"Another rare privilege-my first elephant ride. Yesterday the
Yuvaraja invited us to his summer palace to enjoy a ride on one of
his elephants, an enormous beast. I mounted a ladder provided to
climb aloft to the HOWDAH or saddle, which is silk-cushioned and
boxlike; and then for a rolling, tossing, swaying, and heaving down
into a gully, too much thrilled to worry or exclaim, but hanging
on for dear life!"
Southern India, rich with historical and archaeological remains,
is a land of definite and yet indefinable charm. To the north of
Mysore is the largest native state in India, Hyderabad, a picturesque
plateau cut by the mighty Godavari River. Broad fertile plains,
the lovely Nilgiris or "Blue Mountains," other regions with barren
hills of limestone or granite. Hyderabad history is a long, colorful
story, starting three thousand years ago under the Andhra kings,
and continuing under Hindu dynasties until A.D. 1294, when it passed
to a line of Moslem rulers who reign to this day.

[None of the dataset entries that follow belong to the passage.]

(* ===== verification/PyBindings.v ===== *)
(** [transport_py.cpp]: the Python module over the transports, and the Python
    programs that use it. *)
From stdpp Require Import strings gmap.
From S2P Require Import Prelude Prog Sys Transport TcpBackend RdmaBackend.

Module Py.

(** * Python's objects *)

(** What the module relies on of the language: an object counts the references
    to it, and with the last one its memory is freed.  Those that matter here
    have a block of memory, seen through the buffer protocol as [o_items] items
    of [o_item] bytes.  An object that is gone stays in the table with count 0:
    its identity is not used again. *)
Record pyobj := mkObj { o_refs : nat; o_ptr : Z; o_items : Z; o_item : Z; o_writable : bool }.
Definition set_refs (n : nat) (b : pyobj) : pyobj := mkObj n (o_ptr b) (o_items b) (o_item b) (o_writable b).
Abbreviation heap := (gmap Z pyobj).
Definition incref (h : heap) (o : Z) : heap := alter (fun b => set_refs (S (o_refs b)) b) o h.
Definition decref (h : heap) (o : Z) : sysM heap :=
  match h !! o with
  | None => Ret h
  | Some b =>
    match o_refs b with
    | O => Ret h
    | S O => sys (c_free (o_ptr b)) ;; Ret (<[o := set_refs 0 b]> h)
    | S n => Ret (<[o := set_refs n b]> h)
    end
  end.
(** An exception (out of memory) is None; the pair is the object and its memory. *)
Definition new_object (h : heap) (items item : Z) (writable : bool) : sysM (option (Z * Z) * heap) :=
  p <- sys (c_malloc (items * item)) ;;
  if bool_decide (p = 0) then Ret (None, h) else
  let o := base.fresh (dom h : gset Z) in Ret (Some (o, p), <[o := mkObj 1 p items item writable]> h).
(** A writable view keeps a reference to its object until it is released. *)
Definition request (h : heap) (o : Z) : option (Z * Z * Z * heap) :=
  match h !! o with
  | Some b => if o_writable b then Some (o_ptr b, o_items b, o_item b, incref h o) else None
  | None => None
  end.
Definition release_view : heap → Z → sysM heap := decref.

(** * The module *)

(** A scoped buffer and the Python object its memory belongs to. *)
Record RegisteredBuffer := mkRB { sb : ScopedBuffer; source : Z }.
Definition rb_h (r : RegisteredBuffer) : BufferHandle := sb_h (sb r).
Definition rb_addr (r : RegisteredBuffer) : Z := addr (rb_h r).
Definition rb_size (r : RegisteredBuffer) : Z := size (rb_h r).

(** An exception is None. *)
Definition raise {A} (rc : Z) (a : A) : option A := if bool_decide (rc ≠ 0) then None else Some a.

(** The two constructors. *)
Definition create_rdma : Rdma.RdmaTransport := Rdma.create.
Definition create_tcp : Tcp.TcpTransport := Tcp.create.

Section module.
Context {T : Type} `{Transport T} (pf : nat).

(** The destructor: members go in the reverse order of their declaration. *)
Definition rb_end (t : T) (h : heap) (r : RegisteredBuffer) : sysM (T * heap) :=
  h <- decref h (source r) ;;
  t <- scoped_end t (sb r) ;;
  Ret (t, h).
(** What both registrations end with. *)
Definition rb_init (t : T) (h : heap) (buf sz obj : Z) : sysM (option RegisteredBuffer * T * heap) :=
  let h := incref h obj in
  let! (rc, s, t) := scoped_init t scoped0 buf sz in
  let rb := mkRB s obj in
  if bool_decide (rc ≠ 0) then let! (t, h) := rb_end t h rb in Ret (None, t, h) else Ret (Some rb, t, h).
Definition py_reg_buf (t : T) (h : heap) (obj : Z) : sysM (option RegisteredBuffer * T * heap) :=
  match request h obj with
  | None => Ret (None, t, h)
  | Some (ptr, n, itemsize, h) =>
      let! (r, t, h) := rb_init t h ptr (u64 (n * itemsize)) obj in
      h <- release_view h obj ;; Ret (r, t, h)
  end.
Definition py_reg_tensor (t : T) (h : heap) (a nbytes obj : Z) : sysM (option RegisteredBuffer * T * heap) :=
  rb_init t h a nbytes obj.
Definition py_send (t : T) (r : RegisteredBuffer) (len id off : Z) : sysM (option unit) :=
  rc <- t_send_async t (Some (rb_h r)) len id off ;; Ret (raise rc tt).
Definition py_recv (t : T) (r : RegisteredBuffer) (len id off : Z) : sysM (option unit) :=
  rc <- t_recv_async t (Some (rb_h r)) len id off ;; Ret (raise rc tt).
Definition py_write (t : T) (r : RegisteredBuffer) (remote_addr rkey len id off : Z) : sysM (option unit) :=
  rc <- t_write_async t (Some (rb_h r)) remote_addr rkey len id off ;; Ret (raise rc tt).
Definition py_read (t : T) (r : RegisteredBuffer) (remote_addr rkey len id off : Z) : sysM (option unit) :=
  rc <- t_read_async t (Some (rb_h r)) remote_addr rkey len id off ;; Ret (raise rc tt).
(** The outer option is the fuel of the poll. *)
Definition py_poll (t : T) : sysM (option (option Z)) :=
  r <- t_poll pf t true ;;
  match r with None => Ret None | Some (rc, id) => Ret (Some (raise rc (default 0 id))) end.
Definition py_exchange (t : T) (r : RegisteredBuffer) : sysM (option (Z * Z) * T) :=
  let! (rc, remote_addr, rkey, t) := exchange_buf t (Some (rb_h r)) (Some 0) (Some 0) in
  Ret (raise rc (default 0 remote_addr, default 0 rkey), t).
End module.

(** * Python programs on one transport *)

(** The calls a program can make, and what it does with its own names: it makes
    an object and holds a reference to it, drops its reference, or gets one back
    from a weak reference while the object is there.  A registered buffer is
    known by a name, an object by its identity. *)
Inductive py_op :=
| p_new (items item : Z) (writable : bool) | p_del (obj : Z) | p_weak (obj : Z)
| p_listen (port : Z) | p_accept | p_connect (host : option string) (port : Z) | p_close
| p_reg_buf (obj : Z) | p_reg_tensor (a nbytes obj : Z)
| p_send (mr len id off : Z) | p_recv (mr len id off : Z) | p_poll | p_exchange (mr : Z)
| p_write (mr remote_addr rkey len id off : Z) | p_read (mr remote_addr rkey len id off : Z)
| p_drop (mr : Z).                 (* the last reference to the buffer goes *)
Definition py_ans (o : py_op) : Type :=
  match o with
  | p_new _ _ _ => option (Z * Z)
  | p_weak _ => bool
  | p_listen _ | p_accept | p_connect _ _ => Z
  | p_close | p_drop _ | p_del _ => unit
  | p_reg_buf _ | p_reg_tensor _ _ _ | p_poll => option Z
  | p_exchange _ => option (Z * Z)
  | _ => option unit
  end.
Canonical Structure py_sig : sig := Sig py_op py_ans.
Abbreviation pyM := (prog py_sig).
Abbreviation buffers := (gmap Z RegisteredBuffer).
(** The objects, the registered buffers by their names, and the objects the
    program holds a reference to. *)
Record pystate := mkPy { py_heap : heap; py_bufs : buffers; py_vars : gset Z }.
Definition py_start : pystate := mkPy ∅ ∅ ∅.
Definition alive (h : heap) (o : Z) : bool := match h !! o with Some b => bool_decide (o_refs b ≠ 0%nat) | None => false end.

Section programs.
Context {T : Type} `{Transport T} (pf : nat).

Abbreviation answer A := (option (A * T * pystate)).
(** A new buffer gets a name of its own. *)
Definition named (s : pystate) (r : option RegisteredBuffer * T * heap) : answer (option Z) :=
  match r with
  | (None, t, h) => Some (None, t, mkPy h (py_bufs s) (py_vars s))
  | (Some rb, t, h) =>
      let n := base.fresh (dom (py_bufs s) : gset Z) in Some (Some n, t, mkPy h (<[n := rb]> (py_bufs s)) (py_vars s))
  end.
(** A name that is not bound raises. *)
Definition on_buffer {A} (s : pystate) (n : Z) (t : T) (f : RegisteredBuffer → sysM (option A)) : sysM (answer (option A)) :=
  match py_bufs s !! n with
  | None => Ret (Some (None, t, s))
  | Some rb => r <- f rb ;; Ret (Some (r, t, s))
  end.
Definition on_object (s : pystate) (o : Z) (t : T) (p : sysM (answer (option Z))) : sysM (answer (option Z)) :=
  if bool_decide (o ∈ py_vars s) then p else Ret (Some (None, t, s)).
Definition py_call (t : T) (s : pystate) (o : py_op) : sysM (answer (py_ans o)) :=
  let h := py_heap s in
  match o return sysM (answer (py_ans o)) with
  | p_new items item w =>
      let! (r, h) := new_object h items item w in
      Ret (Some (r, t, mkPy h (py_bufs s) (match r with Some (o, _) => {[o]} ∪ py_vars s | None => py_vars s end)))
  | p_del o =>
      if bool_decide (o ∈ py_vars s)
      then h <- decref h o ;; Ret (Some (tt, t, mkPy h (py_bufs s) (py_vars s ∖ {[o]})))
      else Ret (Some (tt, t, s))
  | p_weak o =>
      if bool_decide (o ∈ py_vars s) then Ret (Some (true, t, s)) else
      if alive h o then Ret (Some (true, t, mkPy (incref h o) (py_bufs s) ({[o]} ∪ py_vars s)))
      else Ret (Some (false, t, s))
  | p_listen port => let! (rc, t) := t_listen t port in Ret (Some (rc, t, s))
  | p_accept => let! (rc, t) := t_accept t in Ret (Some (rc, t, s))
  | p_connect host port => let! (rc, t) := t_connect t host port in Ret (Some (rc, t, s))
  | p_close => t <- t_close t ;; Ret (Some (tt, t, s))
  | p_reg_buf obj => on_object s obj t (r <- py_reg_buf t h obj ;; Ret (named s r))
  | p_reg_tensor a nbytes obj => on_object s obj t (r <- py_reg_tensor t h a nbytes obj ;; Ret (named s r))
  | p_send mr len id off => on_buffer s mr t (fun rb => py_send t rb len id off)
  | p_recv mr len id off => on_buffer s mr t (fun rb => py_recv t rb len id off)
  | p_poll => r <- py_poll pf t ;; match r with None => Ret None | Some r => Ret (Some (r, t, s)) end
  | p_exchange mr =>
      match py_bufs s !! mr with
      | None => Ret (Some (None, t, s))
      | Some rb => let! (r, t) := py_exchange t rb in Ret (Some (r, t, s))
      end
  | p_write mr a k len id off => on_buffer s mr t (fun rb => py_write t rb a k len id off)
  | p_read mr a k len id off => on_buffer s mr t (fun rb => py_read t rb a k len id off)
  | p_drop mr =>
      match py_bufs s !! mr with
      | None => Ret (Some (tt, t, s))
      | Some rb => let! (t, h) := rb_end t h rb in Ret (Some (tt, t, mkPy h (delete mr (py_bufs s)) (py_vars s)))
      end
  end.
Fixpoint py_run {A} (t : T) (s : pystate) (p : pyM A) : sysM (answer A) :=
  match p with
  | Ret a => Ret (Some (a, t, s))
  | Do o k =>
    r <- py_call t s o ;;
    match r with None => Ret None | Some (a, t, s) => py_run t s (k a) end
  end.
(** At the end the buffers that are left go first (each keeps its transport
    alive), then the program's references to objects. *)
Fixpoint py_end (t : T) (h : heap) (rbs : list RegisteredBuffer) : sysM (T * heap) :=
  match rbs with
  | [] => Ret (t, h)
  | rb :: rbs => let! (t, h) := rb_end t h rb in py_end t h rbs
  end.
Fixpoint drop_vars (h : heap) (vars : list Z) : sysM heap :=
  match vars with
  | [] => Ret h
  | o :: vars => h <- decref h o ;; drop_vars h vars
  end.
Definition py_main {A} (t : T) (p : pyM A) : sysM (option A) :=
  r <- py_run t py_start p ;;
  match r with
  | None => Ret None
  | Some (a, t, s) =>
      let! (t, h) := py_end t (py_heap s) (map_to_list (py_bufs s)).*2 in
      drop_vars h (elements (py_vars s)) ;;
      t_close t ;;
      Ret (Some a)
  end.
End programs.
End Py.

The most breath-taking display of architecture, sculpture, and painting
in all India is found at Hyderabad in the ancient rock-sculptured
caves of Ellora and Ajanta. The Kailasa at Ellora, a huge monolithic
temple, possesses carved figures of gods, men, and beasts in the
stupendous proportions of a Michelangelo. Ajanta is the site of
five cathedrals and twenty-five monasteries, all rock excavations
maintained by tremendous frescoed pillars on which artists and
sculptors have immortalized their genius.